GOAL OF THE EXERCISE: Locate every line in the records below that holds the word "eauto" and return each one.

==== INPUT MATERIAL

(** The two branches of its [select!]. *)
Definition ready_timer self (id : Z) : option DelayPool :=
  sd ← scheduled self !! id;
  match phase sd with
  | Selecting =>
      if decide (run_at sd ≤ clock self)
      then Some (execute_begin self id sd (expedited_by_deadline sd)) else None
  | _ => None
  end.
Definition ready_cancelled self (id : Z) : option DelayPool :=
  sd ← scheduled self !! id;
  match phase sd with
  | Selecting =>
      if ctx_cancelled self (sd_context sd) then Some (execute_begin self id sd true) else None
  | _ => None
  end.

(** The end of [execute]; the tracker forgets the operation. *)
Definition execute_end self (id : Z) : option DelayPool :=
  sd ← scheduled self !! id;
  match phase sd with
  | Executing _ =>
      Some (MkDelayPool (stopped self) (clock self) (cancelled_tokens self)
        (delete id (scheduled self)) (next self) (active_tasks self - 1)
        (bump (wait_queue_length self) (-1)) (bump (tasks_total self) 1)
        (task_cancelled self) (stop_timeout self) (starts self))
  | _ => None
  end.

(** [stop] up to its wait, the diagnostic of an expired stop context, and
    the condition under which it returns: the tracker is closed and empty. *)
Definition stop_begin self : DelayPool :=
  MkDelayPool true (clock self) (cancelled_tokens self) (scheduled self) (next self)
    (active_tasks self) (wait_queue_length self) (tasks_total self) (task_cancelled self)
    (stop_timeout self) (starts self).
Definition stop_timed_out self : DelayPool :=
  MkDelayPool (stopped self) (clock self) (cancelled_tokens self) (scheduled self) (next self)
    (active_tasks self) (wait_queue_length self) (tasks_total self) (task_cancelled self)
    (bump (stop_timeout self) 1) (starts self).
Definition stop_returns self : bool := stopped self && bool_decide (scheduled self = ∅).

Definition advance self (d : Z) : DelayPool :=
  MkDelayPool (stopped self) (clock self + d) (cancelled_tokens self) (scheduled self) (next self)
    (active_tasks self) (wait_queue_length self) (tasks_total self) (task_cancelled self)
    (stop_timeout self) (starts self).
Definition cancel_token self (t : Z) : DelayPool :=
  MkDelayPool (stopped self) (clock self) ({[t]} ∪ cancelled_tokens self) (scheduled self)
    (next self) (active_tasks self) (wait_queue_length self) (tasks_total self)
    (task_cancelled self) (stop_timeout self) (starts self).

Inductive delay_step : DelayPool → DelayPool → Prop :=
| st_delay s c d r s' : 0 ≤ d → delay s c d = (r, s') → delay_step s s'
| st_first s id s' : ready_first s id = Some s' → delay_step s s'
| st_timer s id s' : ready_timer s id = Some s' → delay_step s s'
| st_cancelled s id s' : ready_cancelled s id = Some s' → delay_step s s'
| st_end s id s' : execute_end s id = Some s' → delay_step s s'
| st_stop s : delay_step s (stop_begin s)
| st_timeout s : delay_step s (stop_timed_out s)
| st_advance s d : 0 ≤ d → delay_step s (advance s d)
| st_cancel s t : delay_step s (cancel_token s t).

(** ** Invariant *)
Definition admitted sd : Prop :=
  match requested_at sd with
  | Some r => run_at sd ≤ r ∧ (expedited_by_deadline sd = false → run_at sd = r)
  | None => expedited_by_deadline sd = true
  end ∧
  (expedited_by_deadline sd = true →
    match deadline (sd_context sd) with Some d => run_at sd = d | None => False end).

(** A callback that started at [t] with the flag [b]: the flag is the truth. *)
Definition start_ok self (st : ScheduledDelay * Z * bool) : Prop :=
  let '(sd, t, b) := st in
  t ≤ clock self ∧
  if (b : bool) then
    cancellation (sd_context sd) ∈ cancelled_tokens self ∨
    match deadline (sd_context sd) with Some d => d ≤ t | None => False end
  else match requested_at sd with Some r => r ≤ t | None => False end.

Definition is_executing sd : bool := match phase sd with Executing _ => true | _ => false end.

Notation executing := (tally is_executing).

Record delay_inv self : Prop := {
  d_admitted : ∀ id sd, scheduled self !! id = Some sd → admitted sd;
  d_starts : Forall (start_ok self) (starts self);
  d_fresh : ∀ id, id ∈ dom (scheduled self) → id < next self;
  d_active : active_tasks self = Z.of_nat (size (scheduled self));
  d_queue : has_metrics = true → wait_queue_length self = active_tasks self;
  (* every admitted operation is scheduled or has finished *)
  d_total : has_metrics = true → tasks_total self = next self - active_tasks self;
  d_count : Z.of_nat (length (starts self)) =
    next self - active_tasks self + executing (scheduled self) }.

(** ** Lemmas *)
Lemma start_ok_mono self self' st :
  clock self ≤ clock self' → cancelled_tokens self ⊆ cancelled_tokens self' →
  start_ok self st → start_ok self' st.
Proof.
  intros Hc Ht. destruct st as [[sd t] b]. unfold start_ok. intros [? Hb].
  split; [lia|]. destruct b; [|done]. destruct Hb; [left; set_solver|by right].
Qed.

(** Starting the callback of a waiting operation. *)
Lemma begin_inv self id sd b :
  delay_inv self → scheduled self !! id = Some sd → is_executing sd = false →
  start_ok self (sd, clock self, b) → delay_inv (execute_begin self id sd b).
Proof.
  intros [Had Hst Hfr Hac Hq Htot Hcnt] Hl Hne Hok.
  assert (id ∈ dom (scheduled self)) as Hid by by apply elem_of_dom_2 in Hl.
  split; cbn.
  - intros id' sd' [[<- <-]|[Hn Hl']]%lookup_insert_Some; [|eauto]. apply (Had id sd Hl).
  - apply Forall_app; split; [|by apply Forall_singleton].
    eapply Forall_impl; [exact Hst|]. intros st. by apply start_ok_mono.
  - intros id'. rewrite dom_insert_L. intros ?. apply Hfr. set_solver.
  - rewrite map_size_insert_Some by eauto. done.
  - done.
  - done.
  - rewrite length_app, (tally_insert is_executing); cbn [length].
    rewrite (tally_delete is_executing _ id sd Hl), Hne in Hcnt. cbn. lia.
Qed.

Lemma cancelled_start self sd b :
  admitted sd → (b = true → ctx_cancelled self (sd_context sd) = true) →
  (b = false → run_at sd ≤ clock self ∧ expedited_by_deadline sd = false) →
  start_ok self (sd, clock self, b).
Proof.
  intros [Hr Hx] Ht Hf. split; [lia|]. destruct b.
  - specialize (Ht eq_refl). unfold ctx_cancelled, is_cancelled in Ht.
    apply orb_true_iff in Ht as [Ht%bool_decide_eq_true|Ht]; [by left|right].
    destruct (deadline _); [|done]. by apply bool_decide_eq_true in Ht.
  - destruct (Hf eq_refl) as [Hle He]. destruct (requested_at sd) as [r|]; [|congruence].
    destruct Hr as [_ Hr]. rewrite <-(Hr He). done.
Qed.
Lemma expedited_cancelled self sd :
  admitted sd → expedited_by_deadline sd = true → run_at sd ≤ clock self →
  ctx_cancelled self (sd_context sd) = true.
Proof.
  intros [_ Hx] He Hle. specialize (Hx He). unfold ctx_cancelled, is_cancelled.
  destruct (deadline (sd_context sd)) as [d|]; [|done].
  rewrite (bool_decide_true (d ≤ clock self)) by lia. apply orb_true_r.
Qed.

Lemma delay_inv_admit self c d r self' :
  delay_inv self → delay self c d = (r, self') → delay_inv self'.
Proof.
  intros Hinv. unfold delay. destruct (ctx_cancelled self c); [by intros [= _ <-]|].
  set (req := checked_add instant_max (clock self) d). cbv zeta.
  destruct (match req with Some _ => _ | None => _ end) as [ra|] eqn:Hra; [|by intros [= _ <-]].
  destruct (stopped self); [by intros [= _ <-]|]. intros [= _ <-].
  destruct Hinv as [Had Hst Hfr Hac Hq Htot Hcnt].
  assert (Hn : scheduled self !! next self = None).
  { apply not_elem_of_dom. intros ?%Hfr. lia. }
  split; cbn.
  - intros id' sd' [[<- <-]|[_ Hl']]%lookup_insert_Some; [|eauto]. clear -Hra. split; cbn.
    + destruct req as [r|]; [|done]. destruct (deadline c) as [dl|]; injection Hra as <-.
      * split; [lia|]. intros Hb%bool_decide_eq_false. lia.
      * done.
    + destruct req as [r|], (deadline c) as [dl|]; simplify_eq; try done;
        intros Hb; try apply bool_decide_eq_true in Hb; lia.
  - eapply Forall_impl; [exact Hst|]. intros st. by apply start_ok_mono.
  - intros id'. rewrite dom_insert_L. intros [->%elem_of_singleton|?%Hfr]%elem_of_union; lia.
  - rewrite map_size_insert_None by done. lia.
  - intros Hm. unfold bump. rewrite Hm, Hq by done. lia.
  - intros Hm. rewrite Htot by done. lia.
  - rewrite (tally_insert is_executing), delete_id by done. cbn. lia.
Qed.

Lemma end_inv s id s' : delay_inv s → execute_end s id = Some s' → delay_inv s'.
Proof.
  intros Hinv Hd. unfold execute_end in Hd. destruct (scheduled s !! id) as [sd|] eqn:Hl; [|done]. cbn in Hd.
  destruct (phase sd) eqn:Hp; try done. injection Hd as <-.
  destruct Hinv as [Ha Hst Hfr Hac Hq Htot Hcnt].
  assert (size (scheduled s) = S (size (delete id (scheduled s)))) as Hsz.
  { rewrite map_size_delete_Some by eauto.
    assert (size (scheduled s) ≠ 0%nat); [|lia]. intros Hz%map_size_empty_inv.
    rewrite Hz in Hl. done. }
  split; cbn.
  - intros id' sd' [_ Hl']%lookup_delete_Some. eauto.
  - eapply Forall_impl; [exact Hst|]. intros st. by apply start_ok_mono.
  - intros id'. rewrite dom_delete_L. intros ?. apply Hfr. set_solver.
  - lia.
  - intros Hm. unfold bump. rewrite Hm, Hq by done. lia.
  - intros Hm. unfold bump. rewrite Hm, Htot by done. lia.
  - assert (is_executing sd = true) as He by (unfold is_executing; by rewrite Hp).
    rewrite (tally_delete is_executing _ id sd Hl), He in Hcnt. lia.
Qed.

Lemma delay_inv_step self self' : delay_step self self' → delay_inv self → delay_inv self'.
Proof.
  intros Hs Hinv. destruct Hs as [s c d r s' _ Hd|s id s' Hd|s id s' Hd|s id s' Hd|s id s' Hd|s|s|s d Hd|s t].
  - by eapply delay_inv_admit.
  - unfold ready_first in Hd. destruct (scheduled s !! id) as [sd|] eqn:Hl; [|done]. cbn in Hd.
    destruct (phase sd) eqn:Hp; try done. pose proof (d_admitted _ Hinv _ _ Hl) as Had.
    case_decide as Hle; injection Hd as <-.
    + apply begin_inv; [done..|by unfold is_executing; rewrite Hp|].
      apply cancelled_start; [done| |].
      * intros [He|?]%orb_true_iff; [by apply expedited_cancelled|done].
      * intros [? ?]%orb_false_iff. done.
    + destruct Hinv as [Ha Hst Hfr Hac Hq Htot Hcnt]. split; cbn; try done.
      * intros id' sd' [[<- <-]|[_ Hl']]%lookup_insert_Some; [apply Had|eauto].
      * intros id'. rewrite dom_insert_L. apply elem_of_dom_2 in Hl. intros ?. apply Hfr. set_solver.
      * by rewrite map_size_insert_Some by eauto.
      * assert (is_executing sd = false) as He by (unfold is_executing; by rewrite Hp).
        rewrite (tally_insert is_executing). rewrite (tally_delete is_executing _ id sd Hl), He in Hcnt.
        done.
  - unfold ready_timer in Hd. destruct (scheduled s !! id) as [sd|] eqn:Hl; [|done]. cbn in Hd.
    destruct (phase sd) eqn:Hp; try done. case_decide; [|done]. injection Hd as <-.
    pose proof (d_admitted _ Hinv _ _ Hl) as Had.
    apply begin_inv; [done..|by unfold is_executing; rewrite Hp|].
    apply cancelled_start; [done|intros; by apply expedited_cancelled|done].
  - unfold ready_cancelled in Hd. destruct (scheduled s !! id) as [sd|] eqn:Hl; [|done]. cbn in Hd.
    destruct (phase sd) eqn:Hp; try done. destruct (ctx_cancelled s _) eqn:Hc; [|done].
    injection Hd as <-. pose proof (d_admitted _ Hinv _ _ Hl) as Had.
    apply begin_inv; [done..|by unfold is_executing; rewrite Hp|]. by apply cancelled_start.
  - by eapply end_inv.
  - by destruct Hinv.
  - by destruct Hinv.
  - destruct Hinv as [Ha Hst Hfr Hac Hq Htot Hcnt]. split; cbn; try done.
    eapply Forall_impl; [exact Hst|]. intros st. apply start_ok_mono; cbn; [lia|done].
  - destruct Hinv as [Ha Hst Hfr Hac Hq Htot Hcnt]. split; cbn; try done.
    eapply Forall_impl; [exact Hst|]. intros st. apply start_ok_mono; cbn; [lia|set_solver].
Qed.
End delay_pool.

========

WRITTEN ANSWER:
  - intros id' sd' [[<- <-]|[Hn Hl']]%lookup_insert_Some; [|eauto]. apply (Had id sd Hl).
  - rewrite map_size_insert_Some by eauto. done.
  - intros id' sd' [[<- <-]|[_ Hl']]%lookup_insert_Some; [|eauto]. clear -Hra. split; cbn.
  { rewrite map_size_delete_Some by eauto.
  - intros id' sd' [_ Hl']%lookup_delete_Some. eauto.
      * intros id' sd' [[<- <-]|[_ Hl']]%lookup_insert_Some; [apply Had|eauto].
      * by rewrite map_size_insert_Some by eauto.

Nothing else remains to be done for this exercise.